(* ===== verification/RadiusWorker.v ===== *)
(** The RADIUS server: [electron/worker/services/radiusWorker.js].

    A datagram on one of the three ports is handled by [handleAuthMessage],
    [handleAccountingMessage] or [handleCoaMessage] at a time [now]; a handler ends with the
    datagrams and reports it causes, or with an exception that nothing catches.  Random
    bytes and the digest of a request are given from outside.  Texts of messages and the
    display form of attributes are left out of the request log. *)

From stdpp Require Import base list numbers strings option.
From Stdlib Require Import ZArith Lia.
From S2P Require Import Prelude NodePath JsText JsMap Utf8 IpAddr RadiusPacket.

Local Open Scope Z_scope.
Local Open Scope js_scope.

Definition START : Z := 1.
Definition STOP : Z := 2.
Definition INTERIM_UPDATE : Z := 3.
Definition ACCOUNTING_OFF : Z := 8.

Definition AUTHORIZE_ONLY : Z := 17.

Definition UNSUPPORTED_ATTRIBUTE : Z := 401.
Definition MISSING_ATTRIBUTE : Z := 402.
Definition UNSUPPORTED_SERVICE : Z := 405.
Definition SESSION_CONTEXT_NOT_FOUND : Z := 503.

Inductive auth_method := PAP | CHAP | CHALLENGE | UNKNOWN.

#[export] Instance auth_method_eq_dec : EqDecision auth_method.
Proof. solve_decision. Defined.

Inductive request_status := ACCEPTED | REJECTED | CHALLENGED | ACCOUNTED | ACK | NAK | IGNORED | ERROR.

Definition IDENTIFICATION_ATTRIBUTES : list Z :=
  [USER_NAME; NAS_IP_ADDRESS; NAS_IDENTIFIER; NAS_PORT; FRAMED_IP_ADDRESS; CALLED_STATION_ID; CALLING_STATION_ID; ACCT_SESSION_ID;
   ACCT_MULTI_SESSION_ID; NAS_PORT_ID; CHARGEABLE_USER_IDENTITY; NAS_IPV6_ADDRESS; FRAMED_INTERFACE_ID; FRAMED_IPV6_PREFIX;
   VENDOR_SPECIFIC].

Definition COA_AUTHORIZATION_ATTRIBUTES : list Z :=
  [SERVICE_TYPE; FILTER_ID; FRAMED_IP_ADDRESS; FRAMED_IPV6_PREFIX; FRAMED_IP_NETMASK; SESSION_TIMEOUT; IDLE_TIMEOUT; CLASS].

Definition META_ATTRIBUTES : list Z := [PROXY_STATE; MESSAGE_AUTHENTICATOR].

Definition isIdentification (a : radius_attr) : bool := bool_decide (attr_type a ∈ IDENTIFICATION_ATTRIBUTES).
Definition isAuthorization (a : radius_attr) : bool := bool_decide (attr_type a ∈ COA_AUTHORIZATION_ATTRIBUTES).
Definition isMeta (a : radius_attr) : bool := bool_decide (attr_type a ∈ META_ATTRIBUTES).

───

Exercise prompt
For this task, please set down every entry exactly, with no line left out.

Output for this exercise
(* ===== verification/RadiusWorker.v ===== *)
(** The RADIUS server: [electron/worker/services/radiusWorker.js].

    A datagram on one of the three ports is handled by [handleAuthMessage],
    [handleAccountingMessage] or [handleCoaMessage] at a time [now]; a handler ends with the
    datagrams and reports it causes, or with an exception that nothing catches.  Random
    bytes and the digest of a request are given from outside.  Texts of messages and the
    display form of attributes are left out of the request log. *)

From stdpp Require Import base list numbers strings option.
From Stdlib Require Import ZArith Lia.
From S2P Require Import Prelude NodePath JsText JsMap Utf8 IpAddr RadiusPacket.

Local Open Scope Z_scope.
Local Open Scope js_scope.

Definition START : Z := 1.
Definition STOP : Z := 2.
Definition INTERIM_UPDATE : Z := 3.
Definition ACCOUNTING_OFF : Z := 8.

Definition AUTHORIZE_ONLY : Z := 17.

Definition UNSUPPORTED_ATTRIBUTE : Z := 401.
Definition MISSING_ATTRIBUTE : Z := 402.
Definition UNSUPPORTED_SERVICE : Z := 405.
Definition SESSION_CONTEXT_NOT_FOUND : Z := 503.

Inductive auth_method := PAP | CHAP | CHALLENGE | UNKNOWN.

#[export] Instance auth_method_eq_dec : EqDecision auth_method.
Proof. solve_decision. Defined.

Inductive request_status := ACCEPTED | REJECTED | CHALLENGED | ACCOUNTED | ACK | NAK | IGNORED | ERROR.

Definition IDENTIFICATION_ATTRIBUTES : list Z :=
  [USER_NAME; NAS_IP_ADDRESS; NAS_IDENTIFIER; NAS_PORT; FRAMED_IP_ADDRESS; CALLED_STATION_ID; CALLING_STATION_ID; ACCT_SESSION_ID;
   ACCT_MULTI_SESSION_ID; NAS_PORT_ID; CHARGEABLE_USER_IDENTITY; NAS_IPV6_ADDRESS; FRAMED_INTERFACE_ID; FRAMED_IPV6_PREFIX;
   VENDOR_SPECIFIC].

Definition COA_AUTHORIZATION_ATTRIBUTES : list Z :=
  [SERVICE_TYPE; FILTER_ID; FRAMED_IP_ADDRESS; FRAMED_IPV6_PREFIX; FRAMED_IP_NETMASK; SESSION_TIMEOUT; IDLE_TIMEOUT; CLASS].

Definition META_ATTRIBUTES : list Z := [PROXY_STATE; MESSAGE_AUTHENTICATOR].

Definition isIdentification (a : radius_attr) : bool := bool_decide (attr_type a ∈ IDENTIFICATION_ATTRIBUTES).
Definition isAuthorization (a : radius_attr) : bool := bool_decide (attr_type a ∈ COA_AUTHORIZATION_ATTRIBUTES).
Definition isMeta (a : radius_attr) : bool := bool_decide (attr_type a ∈ META_ATTRIBUTES).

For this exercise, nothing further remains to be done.